For example, if research participants in the group reduced the number of cigarettes smoked in a day from 40 to 38, all things being equal, given a large enough sample size, this would likely be a statistically significant result. However, few participants would consider this a meaningful change. A 2-cigarette-a-day reduction wouldn’t likely save them enough money to care or affect their health appreciably. A 2-cigarette-a-day reduction is simply not clinically significant. Clinical significance has been defined in various ways, but one popular way is the extent to which the intervention takes someone who is an undesirable category (smoker, sick, depressed) and places them in a desirable category (nonsmoker, healthy, non-depressed) – substantive change in quality of life.

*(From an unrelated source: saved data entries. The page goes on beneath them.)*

(** [Number(x)].  A string is read as a plain decimal integer (digits, with
    an optional minus sign), rounded to a double; the other numerals JavaScript accepts (a plus
    sign, blanks around, fractions, exponents, other bases) are outside the
    integer model of numbers and read as [NaN], like any other text. *)
Definition Number_ (p : scalar) : number :=
  match p with
  | SNum n => n
  | SBool b => Int (Z.b2z b)
  | SStr s => if String.eqb s "" then Int 0
              else match NilZero.int_of_string s with
                   | Some d => Int (round53 (Z.of_int d))
                   | None => NaN
                   end
  end.

(** [['likes','dislikes','infos'].includes(field)]: SameValueZero, so only
    the three strings themselves are accepted. *)
Definition valid_fields : list string := ["likes"; "dislikes"; "infos"].

Definition includes_field (field : value) : bool :=
  match field with
  | Prim (SStr s) => bool_decide (s ∈ valid_fields)
  | _ => false
  end.

(** ** Exceptions *)

Record exn := Exn { name : string; message : string }.

#[global] Instance exn_eq_dec : EqDecision exn.
Proof. solve_decision. Defined.

Definition Error (msg : string) : exn := Exn "Error" msg.
Definition TypeError (msg : string) : exn := Exn "TypeError" msg.
Definition ReferenceError (msg : string) : exn := Exn "ReferenceError" msg.
(** What the spreadsheet service raises on a bad argument. *)
Definition Exception (msg : string) : exn := Exn "Exception" msg.

(** [error.toString()]. *)
Definition toString (e : exn) : string := name e +:+ ": " +:+ message e.

(** The error the specification calls InvalidField: an [Error] whose message
    starts with [Invalid field]. *)
Definition InvalidField (e : exn) : Prop :=
  name e = "Error" ∧ String.prefix "Invalid field" (message e) = true.

(** ** The spreadsheet *)

Record row := Row { colA : scalar; colB : scalar; colC : scalar; colD : scalar }.

#[global] Instance row_eq_dec : EqDecision row.
Proof. solve_decision. Defined.

Definition sheet := list row.

(** The spreadsheet, seen through its [metrics] tab: [None] while the tab
    does not exist. *)
Definition spreadsheet := option sheet.

Definition blank : scalar := SStr "".
Definition blank_row : row := Row blank blank blank blank.

(** ** Computations: state and exceptions

    A statement either completes with a value or throws; the changes made to
    the spreadsheet before a throw stay. *)

Inductive outcome (A : Type) := Ok (a : A) | Throw (e : exn).
Arguments Ok {A} a.
Arguments Throw {A} e.

Definition M (A : Type) : Type := spreadsheet → outcome A * spreadsheet.

Definition ret {A} (a : A) : M A := λ ss, (Ok a, ss).
Definition throw {A} (e : exn) : M A := λ ss, (Throw e, ss).
Definition bind {A B} (m : M A) (k : A → M B) : M B :=
  λ ss, match m ss with
        | (Ok a, ss') => k a ss'
        | (Throw e, ss') => (Throw e, ss')
        end.
(** [try { m } catch (error) { h error }]. *)
Definition try_catch {A} (m : M A) (h : exn → M A) : M A :=
  λ ss, match m ss with
        | (Ok a, ss') => (Ok a, ss')
        | (Throw e, ss') => h e ss'
        end.

Notation "'let*' x := m 'in' k" := (bind m (λ x, k))
  (at level 10, x name, m at level 100, k at level 200).

(** ** The spreadsheet service, as far as the scripts use it *)

Definition the_sheet (ss : spreadsheet) : sheet := default [] ss.

(** [ss.getSheetByName(name) || ss.insertSheet(name)]: afterwards the tab
    exists; a new tab is empty.  The model has the one tab both scripts use,
    so the name selects nothing. *)
Definition getSheetByName_or_insertSheet (name : value) : M unit :=
  λ ss, (Ok tt, Some (the_sheet ss)).

(** [sheet.getLastRow()]. *)
Definition getLastRow : M nat := λ ss, (Ok (length (the_sheet ss)), ss).

(** [sheet.appendRow(r)]. *)
Definition appendRow (r : row) : M unit :=
  λ ss, (Ok tt, Some (the_sheet ss ++ [r])).

(** [sheet.getDataRange().getValues()]: on an empty tab the data range is the
    single blank cell A1. *)
Definition getDataRange_getValues : M (list row) :=
  λ ss, (Ok (match the_sheet ss with [] => [blank_row] | sh => sh end), ss).

(** A column argument: the value found under a key of the column table. *)
Inductive colval :=
| CUndefined
| CNumber (n : nat)
| CInherited (key : string).

Definition truthy_col (c : colval) : bool :=
  match c with
  | CUndefined => false
  | CNumber n => negb (Nat.eqb n 0)
  | CInherited _ => true
  end.

Record range := Range { range_row : nat; range_col : nat }.

(** [sheet.getRange(row, col)]: rows and columns count from 1, and the column
    must be a number. *)
Definition getRange (row : nat) (col : colval) : M range :=
  match row, col with
  | S _, CNumber (S _ as c) => ret (Range row c)
  | _, _ => throw (Exception "The parameters don't match the method signature for SpreadsheetApp.Sheet.getRange.")
  end.

Definition get_col (c : nat) (r : row) : scalar :=
  match c with
  | 1 => colA r
  | 2 => colB r
  | 3 => colC r
  | 4 => colD r
  | _ => blank
  end%nat.

Definition set_col (c : nat) (v : scalar) (r : row) : row :=
  match c with
  | 1 => Row v (colB r) (colC r) (colD r)
  | 2 => Row (colA r) v (colC r) (colD r)
  | 3 => Row (colA r) (colB r) v (colD r)
  | 4 => Row (colA r) (colB r) (colC r) v
  | _ => r
  end%nat.

(** The row with 1-based number [n]; rows below the last one are blank. *)
Definition row_at (n : nat) (sh : sheet) : row := default blank_row (sh !! pred n).

(** Writing into row [n] extends the tab with blank rows when [n] lies below
    the last row. *)
Definition write_row (n : nat) (f : row → row) (sh : sheet) : sheet :=
  alter f (pred n) (sh ++ replicate (n - length sh) blank_row).

(** [range.getValue()]. *)
Definition getValue (rg : range) : M scalar :=
  λ ss, (Ok (get_col (range_col rg) (row_at (range_row rg) (the_sheet ss))), ss).

(** [range.setValue(v)]. *)
Definition setValue (rg : range) (v : scalar) : M unit :=
  λ ss, (Ok tt, Some (write_row (range_row rg) (set_col (range_col rg) v) (the_sheet ss))).

(** [sheet.getRange(row, 1, 1, 4).getValues()[0]]. *)
Definition getRowValues (n : nat) : M row :=
  λ ss, (Ok (row_at n (the_sheet ss)), ss).

(** [sheet.getRange(row, 2, 1, 3).setValues([[b, c, d]])]. *)
Definition setCounters (n : nat) (b c d : scalar) : M unit :=
  λ ss, (Ok tt, Some (write_row n (λ r, Row (colA r) b c d) (the_sheet ss))).

(** ** What the scripts return *)

(** The object [{slug, likes, dislikes, infos}]. *)
Record counts := Counts { slug : scalar; likes : scalar; dislikes : scalar; infos : scalar }.

#[global] Instance counts_eq_dec : EqDecision counts.
Proof. solve_decision. Defined.

(** The object handed to [JSON.stringify]. *)
Inductive data :=
| Result (c : counts)
| ErrorObject (error : string).

Inductive mime := JSON.

(** [ContentService.createTextOutput(JSON.stringify(d)).setMimeType(m)]. *)
Record TextOutput := { content : data; mimeType : mime }.

(** ** Requests *)

(** [e.postData.contents], by what [JSON.parse] makes of it. *)
Inductive contents :=
| Blank                                    (* empty: replaced by the text of the empty object *)
| Malformed                                (* JSON.parse throws a SyntaxError *)
| JsonNull                                 (* the text null *)
| JsonNonObject                            (* a number, string, boolean or array *)
| JsonObject (props : gmap string value).  (* an object with scalar or null properties *)

(** The event object of a web request: [e.parameter] always exists and maps
    names to strings; [e.postData] exists on a POST. *)
Record event := Event { parameter : gmap string string; postData : option contents }.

The Task Force did not take clinical significance into account when developing their empirically supported list. Hence, although the intervention effects on their list are likely to produce some kind of effect, we don’t know if those effects were trivial or at all meaningful.

Efficacy Versus Effectiveness

The criteria by which the Task Force deemed an intervention evidence-based pertain to efficacy not effectiveness. Efficacy, for the Task Force, refers to the extent to which an intervention is beneficial for clients while effectiveness, as used here, refers to the extent to which an efficacious treatment can be exported from research to community or private practice settings. Although the Task Force acknowledges this weakness, one does not know whether or not the interventions on the list are generalizable to other contexts (e.g., everyday clinical practice), above and beyond highly controlled research settings. Some interventions might prove too technical, costly or too labor intensive to employ.

Participant Characteristics: Heterogeneity Versus Homogeneity

Criterion IV states that participant characteristics must be explicitly stated. By and large, the studies on the EBP list employed the Diagnostic and Statistical Manual of Mental Disorders criteria for selecting participants. In many cases, participants presenting with co-morbid issues were excluded. For example, people presenting with substance abuse problems and/or mental retardation in addition to, say, anxiety and/or depression did not participate in the research. This, of course, makes sense as this exclusionary process increases internal validity. However, public clients presenting with co-morbid problems in clinical settings are more often the rule than the exception, and, as such, many studies are simply irrelevant as clinicians seldom see such ‘pure’ cases walk through the door. Clinicians require protocols to help them serve people with co-morbid problems.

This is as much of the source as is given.